# How do you wash your car?



## Kgolf31 (Sep 25, 2008)

OnlySkills said:


> How often?
> Do you wax the CAR ?
> What products? How much?
> How Long does it take you ? hmmm
> ...


1. Every 1-2 Weeks
2. Yes - Dodo Juice Hard Candy. Every 2 Weeks
3. Average Wash - 1 Hour
4. Detailedimage.com, Autogeek.net


----------



## Boile (Jul 5, 2005)

Dave 330i said:


> Ask yourself what you are trying to do when you wash your car. Nothing takes off environmental contaminates better than detergent, unless you are sold on all the commercials about "car wash shampoos". What else does detergent takes off, wax and polish, of course. That's why you wax your car once in a while. Independent guys at Consumer Reports rated Turtle Carnauba wax as one of their top performers. I believe them more than the product advertisements.

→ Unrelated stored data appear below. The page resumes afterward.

(** X21: the other payload events read named properties only, and nothing
    else of the payload reaches anyone: two [typing_start] (or [typing_stop])
    payloads with the same [questionId], two [question_liked] payloads with
    the same [questionId] and [likeCount], two [live_chat] payloads with the
    same [sessionId] and [message], and two [new_connection] (or
    [private_message]) payloads with the same [targetUserId] and [message]
    give the same state and the same packets. *)
Theorem only_named_properties_read now sid d1 d2 st :
  (field d1 "questionId" = field d2 "questionId" →
   dispatch now sid (typing_start d1) st = dispatch now sid (typing_start d2) st
   ∧ dispatch now sid (typing_stop d1) st = dispatch now sid (typing_stop d2) st)
  ∧ (field d1 "questionId" = field d2 "questionId" →
     field d1 "likeCount" = field d2 "likeCount" →
     dispatch now sid (question_liked d1) st
     = dispatch now sid (question_liked d2) st)
  ∧ (field d1 "sessionId" = field d2 "sessionId" →
     field d1 "message" = field d2 "message" →
     dispatch now sid (live_chat d1) st = dispatch now sid (live_chat d2) st)
  ∧ (field d1 "targetUserId" = field d2 "targetUserId" →
     field d1 "message" = field d2 "message" →
     dispatch now sid (new_connection d1) st
     = dispatch now sid (new_connection d2) st
     ∧ dispatch now sid (private_message d1) st
       = dispatch now sid (private_message d2) st).
Proof.
  unfold dispatch. destruct (sockets st !! sid) as [sock|]; [|done].
  simpl. split; [|split; [|split]].
  - intros Hq. unfold on_typing_start, on_typing_stop, question_room.
    by rewrite Hq.
  - intros Hq Hl. unfold on_question_liked, question_room. by rewrite Hq, Hl.
  - intros Hsess Hm. unfold on_live_chat. by rewrite Hm, Hsess.
  - intros Ht Hm. unfold on_new_connection, on_private_message.
    by rewrite Hm, Ht.
Qed.

(** * Instances *)

Lemma addLike_once_witness :
  NoDup (likes (addLike "b1" {| likes := ["a1"]; comments := [];
                                views := 0 |}).1)
  ∧ likeCount (addLike "b1" {| likes := ["a1"]; comments := [];
                               views := 0 |}).1 = 2.
Proof.
  destruct (addLike_once "b1" {| likes := ["a1"]; comments := []; views := 0 |})
    as (_ & _ & Hnd & Hcount & _).
  split; [|exact Hcount]. apply Hnd. simpl. apply NoDup_singleton.
Defined.

Lemma removeLike_first_occurrence_witness :
  let q := {| likes := ["a1"; "b1"; "a1"]; comments := []; views := 0 |} in
  let q2 := {| likes := ["a1"; "b1"]; comments := []; views := 0 |} in
  ((removeLike "b1" q).2 = true
   ∧ S (likeCount (removeLike "b1" q).1) = likeCount q
   ∧ ∃ before after,
       likes q = before ++ "b1" :: after ∧ ("b1" ∉ before)
       ∧ likes (removeLike "b1" q).1 = before ++ after)
  ∧ ((removeLike "a1" q).2 = true
     ∧ S (likeCount (removeLike "a1" q).1) = likeCount q
     ∧ ∃ before after,
         likes q = before ++ "a1" :: after ∧ ("a1" ∉ before)
         ∧ likes (removeLike "a1" q).1 = before ++ after)
  ∧ ("b1" ∉ likes (removeLike "b1" q2).1)
  ∧ removeLike "c1" q2 = (q2, false).
Proof.
  intros q q2. split; [|split; [|split]].
  - destruct (removeLike_first_occurrence "b1" q) as (_ & Hpresent & _).
    apply Hpresent. right. left.
  - destruct (removeLike_first_occurrence "a1" q) as (_ & Hpresent & _).
    apply Hpresent. left.
  - destruct (removeLike_first_occurrence "b1" q2) as (_ & _ & Honce & _).
    apply Honce. apply NoDup_cons. split.
    + intros [?|?%elem_of_nil]%elem_of_cons; [discriminate|done].
    + apply NoDup_singleton.
  - destruct (removeLike_first_occurrence "c1" q2) as (Habsent & _).
    apply Habsent. simpl. rewrite !not_elem_of_cons.
    repeat split; first [done | apply not_elem_of_nil].
Defined.

Lemma registered_emails_unique_witness :
  SimpleServer.code
    (SimpleServer.login
       (<["password" := JStr "guess"]> SimpleServer.dana)
       (SimpleServer.registrations [(1700%Z, SimpleServer.dana)] []))
  = 401.
Proof.
  destruct (registered_emails_unique [(1700%Z, SimpleServer.dana)])
    as (_ & _ & Hlogin).
  apply (Hlogin {| SimpleServer.id := 1700;
                   SimpleServer.name := JStr "Dana";
                   SimpleServer.email := JStr "dana@x.edu";
                   SimpleServer.password := JStr "s3cret";
                   SimpleServer.university := JStr "X" |}).
  - vm_compute. left.
  - reflexivity.
  - reflexivity.
Defined.

Lemma payload_passes_through_witness :
  foldl (fun m kv => <[kv.1 := kv.2]> m) (spread answer_7)
    [("author", str "Alice Ng"); ("authorInitial", str "AN");
     ("timestamp", VDate 9)] !! "content"
  = VJson <$> answer_7 !! "content".
Proof.
  destruct (payload_passes_through 9 1 answer_7 campus_watching 2
              (foldl (fun m kv => <[kv.1 := kv.2]> m) (spread answer_7)
                 [("author", str "Alice Ng"); ("authorInitial", str "AN");
                  ("timestamp", VDate 9)]) "content")
    as (_ & Hanswer).
  apply Hanswer.
  - rewrite !not_elem_of_cons.
    repeat split; first [done | apply not_elem_of_nil].
  - vm_compute. left.
Defined.

Lemma only_named_properties_read_witness :
  dispatch 9 1 (typing_start answer_7) campus
  = dispatch 9 1 (typing_start {["questionId" := JNum 7]}) campus.
Proof.
  destruct (only_named_properties_read 9 1 answer_7 {["questionId" := JNum 7]}
              campus) as (Htyping & _).
  apply Htyping. reflexivity.
Defined.

(** * Rooms named by connection ids *)

Lemma step_id_rooms_untouched env now i st :
  names_id_room i = false →
  id_rooms_untouched st → id_rooms_untouched (step env now i st).1.
Proof.
  intros Hi Hinv. destruct i as [sid token|sid ev|sid]; unfold step.
  - destruct (authenticate env token) as [u|msg] eqn:Ha;
      [rewrite (handshake_accept _ _ _ _ _ _ Ha)
      |by rewrite (handshake_reject _ _ _ _ _ _ Ha)].
    unfold connection, socket_join. intros s o. simpl.
    destruct (decide (sid = s)) as [->|Hne].
    + rewrite !lookup_alter_eq, lookup_insert_eq. simpl. by intros [= <-].
    + rewrite !lookup_alter_ne, lookup_insert_ne by done. apply Hinv.
  - unfold dispatch. destruct (sockets st !! sid) as [sock|] eqn:Hs; [|done].
    assert (Hroom : ∀ f : Socket → Socket,
              (∀ x, sock_own_room (f x) = sock_own_room x
                    ∧ sock_id_rooms (f x) = sock_id_rooms x) →
              id_rooms_untouched (set_sockets (alter f sid) st)).
    { intros f Hf s o. simpl. destruct (decide (sid = s)) as [->|Hne].
      - rewrite lookup_alter_eq, Hs. simpl. intros [= <-].
        destruct (Hf sock) as [-> ->]. by apply (Hinv s).
      - rewrite lookup_alter_ne by done. apply Hinv. }
    destruct ev as [| | | | | | | |[owner|room]|[owner|room]| |]; simpl;
      try exact Hinv; try discriminate Hi.
    + unfold on_new_connection. by destruct (get_user _ _).
    + unfold on_private_message. by destruct (get_user _ _).
    + by apply Hroom.
    + by apply Hroom.
    + by destruct (connectedUsers st !! userId sock).
  - unfold close. destruct (sockets st !! sid) as [sock|] eqn:Hs; [|done].
    intros s o. simpl. intros [_ Ho]%lookup_delete_Some. by apply (Hinv s).
Qed.

Lemma run_id_rooms_untouched env trace st :
  Forall (fun ti : Z * Input => names_id_room ti.2 = false) trace →
  id_rooms_untouched st → id_rooms_untouched (run env trace st).
Proof.
  revert st. induction trace as [|[now i] trace IH]; intros st Hall Hinv;
    [done|].
  apply Forall_cons in Hall as [Hi Hall]. simpl. apply IH; [done|].
  by apply step_id_rooms_untouched.
Qed.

But did CR wash their cars with dish detergent in their wax test?
You acknowledged that dish detergent gets rid of wax. That means, common sense would say that you should rewax after every wash, not just once in a while.

Still, I don't have a problem with waxing as much as I have a problem with you resting the sponge on the floor.
It violates the first principle of car washing. :rofl:


----------



## Boile (Jul 5, 2005)

rdkind62 said:


> I never put my car in the garage for the evening without ensuring that it is perfectly clean. If it gets real dirty during the day I will take it to a car wash and just use the spray wash and then come home and dry it completely and use a Zaino gloss enhancer (Z6) after I have it clean. On days when it is just dusty or has pollen on it I just go with the Z6. I also cover it with a car cover even in my garage. A little bit anal? Yep. But it looks brand new and probably will for years. I always wax it at least once a month with all Zaino products.





wyb said:


> you will make someone very happy when you sell it on to another person!


I beg to differ.
It's the other way around.
The more you wash, the more you subject your paint to scratches, and the less it will look like it's brand new.
A coat of dirt may not look good, but it protects the paint and when you do wash it off your car actually looks good.


----------



## rdkind62 (Jan 11, 2008)

Boile said:


> I beg to differ.
> It's the other way around.
> The more you wash, the more you subject your paint to scratches, and the less it will look like it's brand new.
> A coat of dirt may not look good, but it protects the paint and when you do wash it off your car actually looks good.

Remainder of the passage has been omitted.